### YOUR INSTRUCTIONS
Your answer should consist of each line below that contains the string "left".
*** DATA PROVIDED ***
(** C3, as the code has it. Once the operator has accepted the prompt
    (where there is one), a success response to add-employee,
    patch-employee, delete-employee or put-config starts exactly one
    fetch cycle: the four reads are issued once each, after the
    response and not before, and one suspended [fetchData] is left
    pending. A success response to trigger-run starts none: the
    operator is shown an alert and nothing is read. *)
Theorem refresh_after_successful_write
    (w : Write) (response : Response ErrorBody) (m : Machine) :
  (forall prompt, operator prompt = true) ->
  ok response = true ->
  reads_of (log (run operator (write_handler w) m)) = reads_of (log m) /\
  exists m',
    settle operator (length (pending m)) (FetchSettled (Resolved response))
      (run operator (write_handler w) m) = Some m' /\
    match w with
    | TriggerRun =>
        reads_of (log m') = reads_of (log m) /\
        pending m' = pending m /\
        alerts_of (log m') = alerts_of (log m) ++ ["Aktualizacja została uruchomiona!"]
    | _ =>
        reads_of (log m') = reads_of (log m) ++ cycle_reads /\
        pending m' = pending m ++ [fetchData_suspended]
    end.
Proof.
  intros Hyes Hok.
  destruct w; cbn [write_handler];
    unfold addEmployee, updateEmployee, deleteEmployee, updateConfig, triggerUpdate;
    cbn [run]; rewrite ?Hyes; cbn [negb run];
    (split; [by log_simpl|]);
    (erewrite settle_parked; [|reflexivity|reflexivity]);
    cbv beta iota; rewrite Hok;
    eexists; (split; [reflexivity|]);
    cbn [run fetchData]; log_simpl; done.
Qed.
(** What a non-success response to a write does once its handler has
    run to the end (add-employee reads the body first): nothing is
    read, no call is left pending and the hook state is what it was
    before the write. Only add-employee tells the operator. *)
Lemma failed_write_changes_nothing
    (w : Write) (response : Response ErrorBody) (m : Machine) :
  (forall prompt, operator prompt = true) ->
  ok response = false ->
  exists m1 m',
    settle operator (length (pending m)) (FetchSettled (Resolved response))
      (run operator (write_handler w) m) = Some m1 /\
    read_bodies operator 1 (length (pending m)) m1 = m' /\
    ui m' = ui m /\ pending m' = pending m /\ interval m' = interval m /\
    reads_of (log m') = reads_of (log m) /\
    alerts_of (log m') = alerts_of (log m) ++
      match w with
      | AddEmployee _ =>
          match json response with
          | Some error =>
              [("Nie można dodać pracownika: "
                  ++ or_string (detail error) "Sprawdź ID.")%string]
          | None => ["Błąd połączenia z serwerem."]
          end
      | _ => []
      end.
Proof.
  intros Hyes Hok.
  destruct w; cbn [write_handler];
    unfold addEmployee, updateEmployee, deleteEmployee, updateConfig, triggerUpdate;
    cbn [run]; rewrite ?Hyes; cbn [negb run];
    (erewrite settle_parked; [|reflexivity|reflexivity]);
    cbv beta iota; rewrite Hok; do 2 eexists; (split; [reflexivity|]).
  2-5: cbn [run]; rewrite read_bodies_finished by (cbn; lia);
       (split; [reflexivity|]); log_simpl; done.
  unfold await_json. cbn [run].
  rewrite read_bodies_parked by reflexivity.
  rewrite read_bodies_finished by (destruct (json response); cbn; lia).
  split; [reflexivity|].
  destruct (json response); unfold addEmployee_catch; cbn [run]; log_simpl; done.
Qed.

(** C5, as the code has it. [updateEmployee] does not look at which
    row is being edited: while its request is in flight the edit
    target is untouched, a success response clears it to [null]
    (NotEditing) for every [id] and every [updates], an active-toggle
    of another row included, and a non-success response keeps it. *)
Theorem successful_patch_ends_edit_mode
    (id : EmployeeId) (updates : Updates) (response : Response ErrorBody) (m : Machine) :
  editingEmployee (ui (run operator (updateEmployee id updates) m))
    = editingEmployee (ui m) /\
  exists m',
    settle operator (length (pending m)) (FetchSettled (Resolved response))
      (run operator (updateEmployee id updates) m) = Some m' /\
    editingEmployee (ui m') = (if ok response then None else editingEmployee (ui m)) /\
    (ok response = true -> rows_in_edit_mode (ui m') = []).
Proof.
  unfold updateEmployee. cbn [run]. split; [done|].
  erewrite settle_parked; [|reflexivity|reflexivity].
  cbv beta iota. eexists; split; [reflexivity|].
  destruct (ok response); (split; [done|]); [|done].
  intros _. by apply no_edit_row_when_not_editing.
Qed.
End Mutations.

(** ** The row edit state, the prompts and the add form *)

Section EditState.
Variable operator : string -> bool.

(** C6, as the code has it. A fetch cycle never writes the edit
    target: after the cycle [editingEmployee] is what it was before,
    whatever employee list was delivered. When the target is absent
    from the new list, no row is rendered in edit mode, but the state
    itself is not reset. *)
Theorem fetch_cycle_keeps_edit_target (o : Reads) (m : Machine) :
  exists m',
    cycle operator o m = Some m' /\
    editingEmployee (ui m') = editingEmployee (ui m) /\
    (Forall (fun e => Some (id e) <> editingEmployee (ui m)) (employees (ui m')) ->
     rows_in_edit_mode (ui m') = []).
Proof.
  destruct (cycle_frame operator o m) as (m' & Hc & _ & _ & _ & _ & _ & He).
  exists m'. split; [done|]. split; [done|].
  intros Habs. apply no_edit_row_without_target. by rewrite He.
Qed.

(** C7. [deleteEmployee] and [triggerUpdate] start with
    [window.confirm]: the prompt is the first effect of the handler, a
    request is issued only after an accepted prompt, and after a
    declined prompt the handler returns at once, leaving the hook
    state, the pending calls and the timer as they were and issuing no
    request. *)
Theorem destructive_actions_ask_first (id : EmployeeId) (m : Machine) :
  asks_first operator (deleteEmployee id) delete_prompt (delete_employee id) m /\
  asks_first operator triggerUpdate trigger_prompt post_trigger_update m.
Proof.
  unfold asks_first, deleteEmployee, triggerUpdate. cbn [run].
  split; (split; [|split]).
  - destruct (operator delete_prompt); cbn [negb run]; log_simpl; eauto.
  - intros ->. cbn [negb run]. by log_simpl.
  - by intros ->.
  - destruct (operator trigger_prompt); cbn [negb run]; log_simpl; eauto.
  - intros ->. cbn [negb run]. by log_simpl.
  - by intros ->.
Qed.

(** C8, as the code has it. [addEmployee] sends whatever the input
    holds: submitting the add form issues exactly one request, the
    POST to [/api/employees] with [{employee_id: newEmployeeId}], for
    every value of [newEmployeeId], the empty string included; the
    hook state is not touched before the response. *)
Theorem addEmployee_sends_any_identifier (m : Machine) :
  requests_of (log (run operator (on_event (ui m) SubmitAddForm) m))
    = requests_of (log m) ++ [post_employee (newEmployeeId (ui m))] /\
  ui (run operator (on_event (ui m) SubmitAddForm) m) = ui m /\
  length (pending (run operator (on_event (ui m) SubmitAddForm) m))
    = S (length (pending m)).
Proof.
  cbn [on_event]. unfold addEmployee. cbn [run].
  split; [by log_simpl|]. split; [done|].
  cbn. rewrite length_app. cbn. lia.
Qed.
End EditState.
***
### RESPONSE AREA
    response and not before, and one suspended [fetchData] is left
    read, no call is left pending and the hook state is what it was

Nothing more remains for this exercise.